ПРЕЖДЕ всего нам пришлось отвергнуть все положения общепринятой психологии. Сначала нас спрашивали: где точка опоры вашего «я»? Однако этот вопрос не имел смысла, ибо психология, принятая в Сорбонне, в романах и т. д., совершенно не принимает во внимание подобные понятия. Сколько бы вы ни искали, вы не найдете этой точки в вашем драгоценном «я», всегда подвижном, колеблющемся, изменчивом, подобно танцу пылинок в солнечном луче.

Где же эта точка опоры? В конце концов я пришел к выводу, что она, если как следует присмотреться, заключена лишь в моем огромном желании измениться, хотя желание это было непостоянным, оно то появлялось, то исчезало. По правде говоря, я не находил другого ответа, а сам вопрос подтолкнул меня к осознанию моего плохого понимания реальности.

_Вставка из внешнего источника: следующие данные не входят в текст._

(** The directory part of a file under [public/models]. *)
Lemma models_dir p name :
  name = "jaleneduseiwhite.glb" \/ name = "jalen_edusei_glass.glb" ->
  os_path_dirname (p ++ "public/models/" ++ name)%string
  = (p ++ "public/models")%string.
Proof.
  intros Hn. unfold os_path_dirname.
  rewrite list_ascii_of_string_app, rev_app_distr.
  destruct Hn as [-> | ->]; cbn;
    rewrite rev_involutive, <- !app_assoc;
    rewrite string_of_list_ascii_app, string_of_list_ascii_of_string;
    reflexivity.
Qed.

Lemma models_dir_under root name :
  name = "jaleneduseiwhite.glb" \/ name = "jalen_edusei_glass.glb" ->
  os_path_dirname (os_path_join root ["public"; "models"; name])
  = under root "public/models".
Proof.
  intros Hn. rewrite glb_path by (destruct Hn as [-> | ->]; reflexivity).
  unfold under. rewrite <- append_assoc, models_dir by exact Hn.
  now rewrite append_assoc.
Qed.

Ltac dir_skip tac :=
  mt_go;
  apply (mt_quiet _ _ _ (fun ev => quiet ev = true));
  [ solve [emits_walk ltac:(reflexivity)]
  | intros ev Hev; apply path_quiet_step; exact Hev
  | let x := fresh "x" in let e := fresh "e" in
    intros [x|e]; cbv beta iota; [|solve [tac]] ].

Lemma dir_made_intro d name l x a :
  name = "jaleneduseiwhite.glb" \/ name = "jalen_edusei_glass.glb" ->
  incl l [VStr (os_path_dirname
                  (os_path_join (os_path_dirname d) ["public"; "models"; name]))] ->
  (List.length x <= List.length l)%nat ->
  dir_made (mkView (Some d) l x a).
Proof.
  intros Hn Hl Hx. split; [|exact Hx].
  intros p Hp. exists (os_path_dirname d). split; [reflexivity|].
  apply Hl in Hp. destruct Hp as [<-|[]]. f_equal.
  now apply models_dir_under.
Qed.

Lemma dir_made_nothing sd a : dir_made (mkView sd [] [] a).
Proof. split; [intros p []|apply le_n]. Qed.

Мне говорили: да, вы хотите «измениться», но кто в вас хочет измениться? Чтобы измениться, необходимо, чтобы в вас было что-то неподвижное, которое бы постоянно хотело меняться. Где же оно? Я не был горд. Я замечал, что у меня, по существу, даже не было имени. Иногда один Повель хотел измениться, а иногда какой-то другой, и я видел, что во мне тысяча Повелей, одни – довольные своей участью, другие – страстно желающие ее изменить, одни – восторженные, другие – строптивые. Один Повель нанимал десяток отлынивающих от работы, другой давал отпор десятку тех, кто страстно хотел измениться. Я не мог сказать: «Повель хочет измениться», ибо по-настоящему не распоряжался своим именем. Иначе говоря, во мне были тысячи «я», которые находились в движении, но не было ни одного «Я» с большой буквы. Если не имеешь такого «Я», то можно ли считать, что у тебя есть имя? Когда я видел свое имя на обложке книги или в какой-нибудь газете, у меня возникало чувство, что я участвую в обмане, и я всегда испытывал неловкость. Впрочем, это чувство не изжито мною и до сих пор, и я плохо понимаю людей, которые радуются, увидев свое имя в печати или услышав его произнесенным публично.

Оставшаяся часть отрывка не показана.